Neural Computation Without Slots: Steps Towards Biologically Plausible Memory and Attention in Natural and Artificial Intelligence
Shaunak Bhandarkar, James L. McClelland
TL;DR
This work argues for memory and attention without explicit slots by extending modern Hopfield networks to a fixed-capacity, sparse, distributed memory (the K-winner MHN). It then demonstrates how MHN-based components can approximate slot-based attention in a minimal transformer by storing keys and values in fast, connection-weighted memories and learning slow representations for queries and values. Across unstructured and structured memory patterns, the K-winner MHN shows enhanced retention of older memories with only modest costs to initial retrieval, and in the transformer setting the QK-MHN-Transformer and related variants can achieve perfect in-context learning on a Case Sequence Task, with semantically meaningful structuring emerging in the learned weight matrices. The results provide a principled, biologically plausible bridge between slot-based AI mechanisms and distributed, weight-based memory, with implications for memory, attention, and continual learning in both brains and AI systems.
Abstract
Many models used in artificial intelligence and cognitive science rely on multi-element patterns stored in "slots" - dedicated storage locations - in a digital computer.
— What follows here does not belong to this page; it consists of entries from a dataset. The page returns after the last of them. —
(** C9: when the requested power state equals the power state of the current
    snapshot, [setActiveState] calls the completion callback with success and
    sends nothing to the transport. *)
Theorem power_already_set (state : value) (callback : nat)
    (c : Client) (w : World) :
  prop_get (status w) PropertyKeys.POWER =
    VStr (if strict_eq ACTIVE state then "on" else "off") ->
  events_of (setActiveState state callback) c w = [EvCallback callback CbNoArg] /\
  cb_success CbNoArg = true /\
  sent (events_of (setActiveState state callback) c w) = [] /\
  status (fst (setActiveState state callback c w)) = status w.
Proof.
  intros Hpower. run_command. rewrite Hpower.
  assert (Heq : forall s, strict_eq (VStr s) (VStr s) = true)
    by (intros s; simpl; apply String.eqb_refl).
  rewrite Heq. settle_trace. repeat split.
Qed.

Lemma power_already_set_witness :
  events_of (setActiveState (VNum 0) 3) offline initial = [EvCallback 3 CbNoArg] /\
  cb_success CbNoArg = true /\
  sent (events_of (setActiveState (VNum 0) 3) offline initial) = [] /\
  status (fst (setActiveState (VNum 0) 3 offline initial)) = status initial.
Proof.
  apply (power_already_set (VNum 0) 3 offline initial). reflexivity.
Defined.

(** A single scheduled invocation behaves as the invocation itself. *)
Lemma applyAll_single (due : Z) (speed : Q) (callback : nat)
    (c : Client) (w : World) :
  applyAll [(due, (speed, callback))] c w = setRotationSpeedImpl speed callback c w.
Proof.
  simpl. unfold bind, ret.
  destruct (setRotationSpeedImpl speed callback c w) as [w' [[]|e]]; reflexivity.
Qed.

(** C6: three calls of the debounced [setRotationSpeed] within less than the
    100 ms window lead to exactly one invocation of [setRotationSpeedImpl],
    with the third value and callback; the callbacks of the first two calls
    are never signalled. *)
Theorem coalesced_speed_writes (t1 t2 t3 : Z) (v1 v2 v3 : Q)
    (cb1 cb2 cb3 : nat) (c : Client) (w : World) :
  (t1 <= t2)%Z -> (t2 <= t3)%Z -> (t3 - t1 < 100)%Z ->
  applied 100 [(t1, (v1, cb1)); (t2, (v2, cb2)); (t3, (v3, cb3))] None =
    [((t3 + 100)%Z, (v3, cb3))] /\
  setRotationSpeed [(t1, (v1, cb1)); (t2, (v2, cb2)); (t3, (v3, cb3))] c w =
    setRotationSpeedImpl v3 cb3 c w /\
  forall cb arg,
    In (cb, arg)
       (signals (events_of
          (setRotationSpeed [(t1, (v1, cb1)); (t2, (v2, cb2)); (t3, (v3, cb3))])
          c w)) ->
    cb = cb3.
Proof.
  intros H12 H23 Hw.
  assert (Happ : applied 100 [(t1, (v1, cb1)); (t2, (v2, cb2)); (t3, (v3, cb3))]
                   None = [((t3 + 100)%Z, (v3, cb3))]).
  { simpl. unfold submit.
    replace (t1 + 100 <=? t2)%Z with false by (symmetry; apply Z.leb_gt; lia).
    replace (t2 + 100 <=? t3)%Z with false by (symmetry; apply Z.leb_gt; lia).
    reflexivity. }
  assert (Hrun : setRotationSpeed
                   [(t1, (v1, cb1)); (t2, (v2, cb2)); (t3, (v3, cb3))] c w =
                 setRotationSpeedImpl v3 cb3 c w).
  { unfold setRotationSpeed. rewrite Happ. apply applyAll_single. }
  split; [exact Happ|]. split; [exact Hrun|].
  intros cb arg Hin. unfold events_of in Hin. rewrite Hrun in Hin.
  destruct (setRotationSpeedImpl_signals v3 cb3 c w) as (arg' & Hs).
  unfold events_of in Hs. rewrite Hs in Hin.
  destruct Hin as [Heq|[]]. now inversion Heq.
Qed.

Lemma coalesced_speed_writes_witness :
  applied 100 [(0%Z, (10, 1%nat)); (30%Z, (50, 2%nat)); (99%Z, (70, 3%nat))] None =
    [(199%Z, (70, 3%nat))] /\
  setRotationSpeed [(0%Z, (10, 1%nat)); (30%Z, (50, 2%nat)); (99%Z, (70, 3%nat))]
    acking initial = setRotationSpeedImpl 70 3 acking initial /\
  forall cb arg,
    In (cb, arg)
       (signals (events_of
          (setRotationSpeed
             [(0%Z, (10, 1%nat)); (30%Z, (50, 2%nat)); (99%Z, (70, 3%nat))])
          acking initial)) ->
    cb = 3%nat.
Proof.
  apply (coalesced_speed_writes 0 30 99 10 50 70 1 2 3 acking initial); lia.
Defined.


(** ** The keys of a fetched snapshot *)

Lemma keys_set_present (o : Obj) (k : string) (v : value) :
  In k (keys o) -> keys (prop_set o k v) = keys o.
Proof.
  induction o as [|[k0 w] o IH]; simpl; intros Hin.
  - contradiction.
  - destruct (String.eqb k0 k) eqn:E; simpl; [reflexivity|].
    f_equal. apply IH. destruct Hin as [->|Hin]; [|exact Hin].
    rewrite String.eqb_refl in E. discriminate.
Qed.

Lemma keys_set_absent (o : Obj) (k : string) (v : value) :
  ~ In k (keys o) -> keys (prop_set o k v) = keys o ++ [k].
Proof.
  induction o as [|[k0 w] o IH]; simpl; intros Hin.
  - reflexivity.
  - destruct (String.eqb k0 k) eqn:E; simpl.
    + apply String.eqb_eq in E. exfalso. apply Hin. now left.
    + f_equal. apply IH. intros H. apply Hin. now right.
Qed.

(** Entries with fresh, pairwise distinct keys are appended in order. *)
Lemma keys_fold_fresh (es : list (option string * value)) :
  forall o : Obj,
    NoDup (map (fun e => toPropertyKey (fst e)) es) ->
    (forall k, In k (map (fun e => toPropertyKey (fst e)) es) -> ~ In k (keys o)) ->
    keys (fold_left (fun o e => prop_set o (toPropertyKey (fst e)) (snd e)) es o)
      = keys o ++ map (fun e => toPropertyKey (fst e)) es.
Proof.
  induction es as [|e es IH]; intros o Hnd Hfresh; simpl.
  - now rewrite app_nil_r.
  - simpl in Hnd. inversion Hnd as [|? ? Hhd Hnd']; subst.
    rewrite IH; auto.
    + rewrite keys_set_absent by (apply Hfresh; now left).
      now rewrite <- app_assoc.
    + intros k Hk. rewrite keys_set_absent by (apply Hfresh; now left).
      intros Hin. apply in_app_or in Hin. destruct Hin as [Hin|[<-|[]]].
      * apply (Hfresh k); [now right|exact Hin].
      * exact (Hhd Hk).
Qed.

(** Surplus values all go to the one key ["undefined"]. *)
Lemma keys_fold_padding (vs : list value) (o : Obj) :
  keys (fold_left (fun o e => prop_set o (toPropertyKey (fst e)) (snd e))
          (map (fun v => (None, v)) vs) o) =
    match vs with
    | [] => keys o
    | _ :: _ =>
        if in_dec string_dec "undefined" (keys o)
        then keys o else keys o ++ ["undefined"]
    end.
Proof.
  assert (Hin : forall (us : list value) (o' : Obj),
             In "undefined" (keys o') ->
             keys (fold_left
                     (fun o e => prop_set o (toPropertyKey (fst e)) (snd e))
                     (map (fun v => (None, v)) us) o') = keys o').
  { induction us as [|u us IHus]; intros o' Ho'; simpl; auto.
    rewrite IHus; rewrite keys_set_present; auto. }
  destruct vs as [|v vs]; [reflexivity|]. simpl.
  destruct (in_dec string_dec "undefined" (keys o)) as [Hi|Hn].
  - rewrite Hin; rewrite keys_set_present; auto.
  - rewrite Hin; rewrite keys_set_absent; auto.
    apply in_or_app. right. now left.
Qed.

Lemma zip_split (ks : list string) (vs : list value) :
  zip ks vs =
    zip ks (firstn (List.length ks) vs) ++
    map (fun v => (None, v)) (skipn (List.length ks) vs).
Proof.
  revert vs. induction ks as [|k ks IH]; intros vs; simpl.
  - reflexivity.
  - destruct vs as [|v vs]; simpl.
    + now rewrite app_nil_r.
    + now rewrite <- IH.
Qed.

Lemma zip_keys (ks : list string) (vs : list value) :
  (List.length vs <= List.length ks)%nat ->
  map (fun e => toPropertyKey (fst e)) (zip ks vs) = ks.
Proof.
  revert vs. induction ks as [|k ks IH]; intros vs Hlen; simpl.
  - destruct vs; [reflexivity|simpl in Hlen; lia].
  - destruct vs as [|v vs]; simpl; f_equal; apply IH; simpl in *; lia.
Qed.

(** The keys after one chunk has been zipped into an object that has none of
    the chunk's keys. *)
Lemma keys_fold_chunk (ks : list string) (vs : list value) (o : Obj) :
  NoDup ks ->
  (forall k, In k ks -> ~ In k (keys o)) ->
  keys (fold_left (fun o e => prop_set o (toPropertyKey (fst e)) (snd e))
          (zip ks vs) o) =
    match skipn (List.length ks) vs with
    | [] => keys o ++ ks
    | _ :: _ =>
        if in_dec string_dec "undefined" (keys o ++ ks)
        then keys o ++ ks else (keys o ++ ks) ++ ["undefined"]
    end.
Proof.
  intros Hnd Hfresh. rewrite zip_split, fold_left_app, keys_fold_padding.
  assert (Hk : map (fun e => toPropertyKey (fst e))
                 (zip ks (firstn (List.length ks) vs)) = ks).
  { apply zip_keys. rewrite length_firstn. lia. }
  rewrite keys_fold_fresh; rewrite Hk; auto.
Qed.

Lemma skipn_nil_iff {A} (n : nat) (l : list A) :
  skipn n l = [] <-> (List.length l <= n)%nat.
Proof.
  split.
  - intros H. pose proof (length_skipn n l) as Hl. rewrite H in Hl.
    simpl in Hl. lia.
  - apply skipn_all2.
Qed.

(** The keys of the object a fetch builds from the results [r1] and [r2]. *)
Lemma fetched_keys (r1 r2 : list value) :
  keys (fromEntries (zip AirPurifierDevice.chunk1 r1 ++
                     zip AirPurifierDevice.chunk2 r2)) =
    AirPurifierDevice.chunk1 ++
    (if (15 <? List.length r1)%nat then ["undefined"] else []) ++
    AirPurifierDevice.chunk2 ++
    (if ((List.length r1 <=? 15)%nat && (13 <? List.length r2)%nat)%bool
     then ["undefined"] else []).
Proof.
  unfold fromEntries. rewrite fold_left_app.
  assert (K1 : keys (fold_left
                       (fun o e => prop_set o (toPropertyKey (fst e)) (snd e))
                       (zip AirPurifierDevice.chunk1 r1) []) =
               AirPurifierDevice.chunk1 ++
               (if (15 <? List.length r1)%nat then ["undefined"] else [])).
  { rewrite keys_fold_chunk; [|apply chunk1_NoDup|intros k _ []].
    change (List.length AirPurifierDevice.chunk1) with 15%nat.
    destruct (15 <? List.length r1)%nat eqn:E.
    - apply Nat.ltb_lt in E.
      destruct (skipn 15 r1) eqn:S; [apply skipn_nil_iff in S; lia|].
      reflexivity.
    - apply Nat.ltb_ge in E. apply skipn_nil_iff in E. rewrite E.
      reflexivity. }
  rewrite keys_fold_chunk; [|apply chunk2_NoDup|].
  - rewrite K1. change (List.length AirPurifierDevice.chunk2) with 13%nat.
    destruct (15 <? List.length r1)%nat eqn:E1.
    + assert (E1' : (List.length r1 <=? 15)%nat = false)
        by (apply Nat.leb_gt; now apply Nat.ltb_lt in E1).
      rewrite E1'. simpl andb. cbv iota.
      destruct (skipn 13 r2); reflexivity.
    + assert (E1' : (List.length r1 <=? 15)%nat = true)
        by (apply Nat.leb_le; now apply Nat.ltb_ge in E1).
      rewrite E1'. simpl andb.
      destruct (13 <? List.length r2)%nat eqn:E2.
      * apply Nat.ltb_lt in E2.
        destruct (skipn 13 r2) eqn:S; [apply skipn_nil_iff in S; lia|].
        reflexivity.
      * apply Nat.ltb_ge in E2. apply skipn_nil_iff in E2. rewrite E2.
        reflexivity.
  - intros k Hk. rewrite K1. intros Hin.
    apply in_app_or in Hin. destruct Hin as [Hin|Hin].
    + exact (chunks_disjoint k Hin Hk).
    + destruct (15 <? List.length r1)%nat; [|contradiction].
      destruct Hin as [<-|[]].
      apply propertyKeys_defined. rewrite propertyKeys_chunks.
      apply in_or_app. now right.
Qed.

Lemma fetched_keys_NoDup (r1 r2 : list value) :
  NoDup (keys (fromEntries (zip AirPurifierDevice.chunk1 r1 ++
                            zip AirPurifierDevice.chunk2 r2))).
Proof.
  rewrite fetched_keys, (Nat.leb_antisym 15 (List.length r1)).
  destruct (15 <? List.length r1)%nat, (13 <? List.length r2)%nat;
    simpl negb; simpl andb; cbv iota;
    match goal with
    | |- NoDup ?l =>
        replace l with (nodup string_dec l) by (vm_compute; reflexivity);
        apply NoDup_nodup
    end.
Qed.

Lemma fetched_keys_declared (r1 r2 : list value) (k : string) :
  In k AirPurifierDevice.propertyKeys ->
  In k (keys (fromEntries (zip AirPurifierDevice.chunk1 r1 ++
                           zip AirPurifierDevice.chunk2 r2))).
Proof.
  rewrite fetched_keys, propertyKeys_chunks. intros Hin.
  apply in_app_or in Hin. apply in_or_app. destruct Hin as [Hin|Hin].
  - now left.
  - right. apply in_or_app. right. apply in_or_app. now left.
Qed.
(** ** Loops *)

Lemma for_M_inv {A} (I : Z -> A -> state -> Prop) (body : Z -> A -> M A) :
  forall n i0 acc s,
    I i0 acc s ->
    (forall i acc s, i0 <= i < i0 + Z.of_nat n -> I i acc s ->
       exists acc' s', body i acc s = Some (acc', s') /\ I (i + 1) acc' s') ->
    exists acc' s',
      for_M n i0 body acc s = Some (acc', s') /\ I (i0 + Z.of_nat n) acc' s'.
Proof.
  induction n as [|n IH]; intros i0 acc s H0 Hstep.
  - exists acc, s. split; [reflexivity |]. now rewrite Z.add_0_r.
  - destruct (Hstep i0 acc s ltac:(lia) H0) as (acc1 & s1 & Hbody & H1).
    destruct (IH (i0 + 1) acc1 s1 H1) as (acc2 & s2 & Hrest & H2).
    { intros i acc' s' Hi. apply Hstep. lia. }
    exists acc2, s2. split.
    + cbn [for_M]. unfold bind. now rewrite Hbody.
    + now replace (i0 + Z.of_nat (S n)) with (i0 + 1 + Z.of_nat n) by lia.
Qed.

Lemma for_inv (I : Z -> state -> Prop) (body : Z -> M unit) n s :
  0 <= n ->
  I 0 s ->
  (forall i s, 0 <= i < n -> I i s ->
     exists s', body i s = Some (tt, s') /\ I (i + 1) s') ->
  exists s', for_ n body s = Some (tt, s') /\ I n s'.
Proof.
  intros Hn H0 Hstep. unfold for_.
  destruct (for_M_inv (fun i _ s => I i s) (fun i _ => body i)
              (Z.to_nat n) 0 tt s H0) as ([] & s' & Hrun & Hend).
  - intros i [] s1 Hi Hs1.
    destruct (Hstep i s1 ltac:(lia) Hs1) as (s2 & Hb & H2).
    now exists tt, s2.
  - exists s'. split; [assumption |].
    now replace n with (0 + Z.of_nat (Z.to_nat n)) by lia.
Qed.

Lemma for_opt_inv {A} (I : Z -> A -> Prop) (body : Z -> A -> option A) :
  forall n i0 acc,
    I i0 acc ->
    (forall i acc, i0 <= i < i0 + Z.of_nat n -> I i acc ->
       exists acc', body i acc = Some acc' /\ I (i + 1) acc') ->
    exists acc', for_opt n i0 body acc = Some acc' /\ I (i0 + Z.of_nat n) acc'.
Proof.
  induction n as [|n IH]; intros i0 acc H0 Hstep.
  - exists acc. split; [reflexivity |]. now rewrite Z.add_0_r.
  - destruct (Hstep i0 acc ltac:(lia) H0) as (acc1 & Hbody & H1).
    destruct (IH (i0 + 1) acc1 H1) as (acc2 & Hrest & H2).
    { intros i acc' Hi. apply Hstep. lia. }
    exists acc2. split.
    + cbn [for_opt]. now rewrite Hbody.
    + now replace (i0 + Z.of_nat (S n)) with (i0 + 1 + Z.of_nat n) by lia.
Qed.
(** Peel the first statement off a run of statements that ended in a
    value, naming the value [x]; [inv] is the inversion lemma of
    sequencing. *)
Ltac peel inv H x :=
  let t1 := fresh "t" in
  let t2 := fresh "t" in
  let H1 := fresh "Hstep" in
  let Ht := fresh "Ht" in
  apply inv in H; destruct H as (t1 & x & t2 & H1 & H & Ht);
  rename H1 into Hstep.

(** ** The tone classifier (core/color_analyzer.py is not among the sources) *)

Module Analysis.

(** Modelled from the spec: the error taxonomy of section 7; the classes
    themselves live in the core, which the sources do not include. *)
Inductive CoreError :=
| DecodeError
| EmptyImageError
| InsufficientDataError
| UnknownCombinationError.

(** Modelled from the spec: the two enums of SkinToneResult (section 3). *)
Inductive Category := fair | light | medium | dark.

(** Modelled from the spec: the undertone enum of SkinToneResult. *)
Inductive Undertone := cool | warm | neutral.

(** Modelled from the spec: a PixelSample is an RGB triple; its weight is
    implicit, the number of times it occurs in the sample sequence. *)
Record Color := mkColor { red : Z; green : Z; blue : Z }.

(** Modelled from the spec: what the preprocessor hands to the classifier,
    the samples and the flag that says the full image was sampled because
    too few skin pixels were found (section 4.1). *)
Record Samples := mkSamples {
  pixels : list Color;
  fallback : bool
}.

(** Modelled from the spec: SkinToneResult (section 3); the confidence is
    a rational in place of a float. *)
Record SkinToneResult := mkResult {
  category : Category;
  undertone : Undertone;
  dominant_colors : list Color;
  confidence : Q
}.

(** Modelled from the spec: the externally supplied constants of section 6
    that the classifier consumes. *)
Record ClassifierConfig := mkConfig {
  clusters : nat;
  iterations : nat;
  seed : Z;
  fair_min : Z;
  light_min : Z;
  medium_min : Z;
  warm_boundary : Z;
  dead_zone : Z;
  fallback_penalty : Q
}.

(** Modelled from the spec: a cluster is its centroid and its total weight. *)
Record Cluster := mkCluster {
  centroid : Color;
  weight : nat
}.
As biological brains likely lack slots, we consider how they might achieve similar functional outcomes without them by building on the neurally-inspired modern Hopfield network (MHN; Krotov & Hopfield, 2021), which stores patterns in the connection weights of an individual neuron. We propose extensions of this approach to increase its biological plausibility as a model of memory and to capture an important advantage of slot-based computation in contemporary language models. For memory, neuroscience research suggests that the weights of overlapping sparse ensembles of neurons, rather than a dedicated individual neuron, are used to store a memory. We introduce the K-winner MHN, extending the approach to ensembles, and find that within a continual learning regime, the ensemble-based MHN exhibits greater retention of older memories, as measured by the graded sensitivity measure d', than a standard (one-neuron) MHN. Next, we consider the powerful use of slot-based memory in contemporary language models. These models use slots to store long sequences of past inputs and their learned encodings, supporting later predictions and allowing error signals to be transported backward in time to adjust weights underlying the learned encodings of these past inputs. Inspired by these models' successes, we show how the MHN can be extended to capture both of these important functional outcomes. Collectively, our modeling approaches constitute steps towards understanding how biologically plausible mechanisms can support computations that have enabled AI systems to capture human-like abilities that no prior models have been able to achieve.